Going line by line through the listing, how many lines hold "Lemma"? State nothing but the number.
-- Opening Marker --
Lemma second_from_orcid_after_logout (w : World) (orcid : string) :
  (forall m, In m (orcids (db w)) -> orcid_orcid m <> orcid) ->
  User.from_orcid orcid (fst (User.logout (world_after_first_login w orcid)))
  = (world_after_first_login w orcid, inr (User.mk (created_user w))).
Proof.
  intros never_seen.
  rewrite logout_eq. simpl fst.
  rewrite from_orcid_anonymous by apply lookup_delete_eq.
  unfold bind at 1, ORCID_get_or_insert_user_from_orcid. simpl orcids.
  rewrite find_app_absent.
  - simpl List.find. rewrite String.eqb_refl.
    change (UsersTable_from_id _ _)
      with (UsersTable_from_id (VInt (users_id (created_user w)))
              {| session := delete "user_id" (session (world_after_first_login w orcid));
                 db := store_after_first_login w orcid |}).
    rewrite find_created.
    unfold bind, session_set, User.from_id, bind, with_session. simpl.
    rewrite insert_delete_eq, insert_insert_eq.
    change (UsersTable_from_id _ _)
      with (UsersTable_from_id (VInt (users_id (created_user w)))
              {| session := session (world_after_first_login w orcid);
                 db := store_after_first_login w orcid |}).
    now rewrite find_created.
  - apply find_absent. intros m Hin. apply String.eqb_neq. now apply never_seen.
Qed.

(** C6, amended: for an external identifier no mapping row knows, and a
    session with no ["user_id"], [from_orcid] succeeds and creates one
    user, under an identifier no row had.  A second call in the same
    session fails with AlreadyAuthenticated.  A second call after
    [logout] succeeds, returns an entity with the same identifier, and
    leaves the store as the first call left it: it resolves by lookup. *)
Theorem from_orcid_twice (w : World) (orcid : string) :
  session w !! "user_id" = None ->
  (forall m, In m (orcids (db w)) -> orcid_orcid m <> orcid) ->
  exists (w1 : World) (user1 : User.t),
    User.from_orcid orcid w = (w1, inr user1)
    /\ users (db w1) = (users (db w) ++ [User._user user1])%list
    /\ ~ In (User.get_id user1) (map users_id (users (db w)))
    /\ User.from_orcid orcid w1 = (w1, inl AlreadyAuthenticated)
    /\ exists (w2 : World) (user2 : User.t),
        User.logout w1 = (w2, inr tt)
        /\ User.from_orcid orcid w2 = (w1, inr user2)
        /\ User.get_id user2 = User.get_id user1.
Proof.
  intros Hs Hnew.
  eexists. eexists.
  split; [exact (first_from_orcid w orcid Hs Hnew) | ].
  split; [reflexivity | ].
  split; [exact (created_fresh w) | ].
  split.
  - apply from_orcid_authenticated. simpl. rewrite lookup_insert_eq. eauto.
  - eexists. eexists.
    split; [apply logout_eq | ].
    split; [exact (second_from_orcid_after_logout w orcid Hnew) | reflexivity].
Qed.

Lemma from_orcid_twice_witness :
  exists (w1 : World) (user1 : User.t),
    User.from_orcid "0000-0002-1825-0097" anonymous_world = (w1, inr user1)
    /\ users (db w1) = (users example_db ++ [User._user user1])%list
    /\ ~ In (User.get_id user1) (map users_id (users example_db))
    /\ User.from_orcid "0000-0002-1825-0097" w1 = (w1, inl AlreadyAuthenticated)
    /\ exists (w2 : World) (user2 : User.t),
        User.logout w1 = (w2, inr tt)
        /\ User.from_orcid "0000-0002-1825-0097" w2 = (w1, inr user2)
        /\ User.get_id user2 = User.get_id user1.
Proof.
  apply (from_orcid_twice anonymous_world "0000-0002-1825-0097").
  - vm_compute. reflexivity.
  - intros m [<- | []]. discriminate.
Defined.

(** C6 as the spec states it fails: after a first successful
    [from_orcid], a second call in the same session does not succeed. *)
Lemma from_orcid_twice_same_session :
  session anonymous_world !! "user_id" = None
  /\ (forall m, In m (orcids (db anonymous_world)) ->
                orcid_orcid m <> "0000-0002-1825-0097")
  /\ exists (w1 : World) (user1 : User.t),
      User.from_orcid "0000-0002-1825-0097" anonymous_world = (w1, inr user1)
      /\ ~ exists (w2 : World) (user2 : User.t),
            User.from_orcid "0000-0002-1825-0097" w1 = (w2, inr user2).
Proof.
  split; [vm_compute; reflexivity | ].
  split; [intros m [<- | []]; discriminate | ].
  eexists. eexists.
  split; [vm_compute; reflexivity | ].
  intros (w2 & user2 & Hrun). vm_compute in Hrun. discriminate Hrun.
Qed.

(** ** The session user behind a stale identifier (C2) *)

(** C2: what [from_flask_session] does on the three kinds of session.
    With no ["user_id"] it fails with [NotLoggedIn]; with one that
    resolves it returns the user; with one that no row carries (8 here)
    it clears ["user_id"], keeps the rest of the session, and returns
    [None] without raising, so that [must_be_administrator] then fails
    on the [None] with [AttributeError], not with [NotLoggedIn]. *)
Theorem from_flask_session_stale_identifier :
  User.from_flask_session anonymous_world = (anonymous_world, inl NotLoggedIn)
  /\ User.from_flask_session (example_world 7)
     = (example_world 7, inr (Some (User.mk (mkUsersTable 7 "A" "" false false))))
  /\ User.from_id (VInt 8) (example_world 8) = (example_world 8, inl IdentifierNotFound)
  /\ User.from_flask_session (example_world 8) = (anonymous_world, inr None)
  /\ User.must_be_administrator (example_world 8)
     = (anonymous_world,
        inl (AttributeError "'NoneType' object has no attribute 'is_administrator'")).
Proof.
  split; [apply from_flask_session_not_logged_in; reflexivity | ].
  split; [now apply from_flask_session_valid with (identifier := VInt 7) | ].
  assert (Hstale : User.from_flask_session (example_world 8) = (anonymous_world, inr None)).
  { rewrite (from_flask_session_stale (example_world 8) (VInt 8)); [ | reflexivity ..].
    unfold with_session, anonymous_world, example_world. simpl.
    now rewrite delete_insert_eq, delete_id. }
  split; [reflexivity | ].
  split; [exact Hstale | ].
  unfold User.must_be_administrator, bind. now rewrite Hstale.
Qed.

(** ** Further facts about the store and the interface *)

Lemma UsersTable_delete_removes (row : UsersTable) (w : World) :
  exists w',
    UsersTable_delete row w = (w', inr tt)
    /\ session w' = session w
    /\ ~ In (users_id row) (map users_id (users (db w'))).
Proof.
  eexists. split; [reflexivity | ]. split; [reflexivity | ].
  simpl. intros Hin. apply in_map_iff in Hin as (r & Heq & Hin).
  apply filter_In in Hin as [_ Hne].
  apply negb_true_iff, Z.eqb_neq in Hne. contradiction.
Qed.

Lemma TaxonTable_delete_removes (row : TaxonTable) (w : World) :
  exists w',
    TaxonTable_delete row w = (w', inr tt)
    /\ session w' = session w
    /\ ~ In (taxons_id row) (map taxons_id (taxons (db w'))).
Proof.
  eexists. split; [reflexivity | ]. split; [reflexivity | ].
  simpl. intros Hin. apply in_map_iff in Hin as (r & Heq & Hin).
  apply filter_In in Hin as [_ Hne].
  apply negb_true_iff, Z.eqb_neq in Hne. contradiction.
Qed.

Lemma init_get_user_id (is_valid_user_id : Z -> bool) (user_id : Z) (self : UserInterface.t) :
  UserInterface.init is_valid_user_id user_id = inr self ->
  is_valid_user_id user_id = true /\ UserInterface.get_user_id self = user_id.
Proof.
  unfold UserInterface.init.
  destruct (is_valid_user_id user_id); simpl; [ | discriminate].
  intros [= <-]. now split.
Qed.

(** * Further properties of the session and the guards *)

(** ** Every outcome of [from_flask_session] *)

Lemma from_id_cases (identifier : value) (w : World) :
  (exists user, User.from_id identifier w = (w, inr user))
  \/ User.from_id identifier w = (w, inl IdentifierNotFound).
Proof.
  unfold User.from_id, bind, ret, UsersTable_from_id.
  destruct (List.find _ _) as [row | ]; [left; now exists (User.mk row) | now right].
Qed.

Lemma from_id_not_found (identifier : value) (w : World) :
  User.from_id identifier w = (w, inl IdentifierNotFound) ->
  forall row, In row (users (db w)) -> value_eqb (VInt (users_id row)) identifier = false.
Proof.
  unfold User.from_id, bind, ret, UsersTable_from_id.
  destruct (List.find _ _) as [row | ] eqn:Hfind; [discriminate | ].
  intros _. exact (find_none _ _ Hfind).
Qed.

(** The three kinds of session: anonymous, resolved and stale. *)
Lemma session_trichotomy (w : World) :
  session w !! "user_id" = None
  \/ (exists identifier user,
         session w !! "user_id" = Some identifier
         /\ User.from_id identifier w = (w, inr user))
  \/ (exists identifier,
         session w !! "user_id" = Some identifier
         /\ User.from_id identifier w = (w, inl IdentifierNotFound)).
Proof.
  destruct (session w !! "user_id") as [identifier | ]; [ | now left].
  right. destruct (from_id_cases identifier w) as [[user Hid] | Hid].
  - left. now exists identifier, user.
  - right. now exists identifier.
Qed.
-- Closing Marker --
__Output of the exercise__
9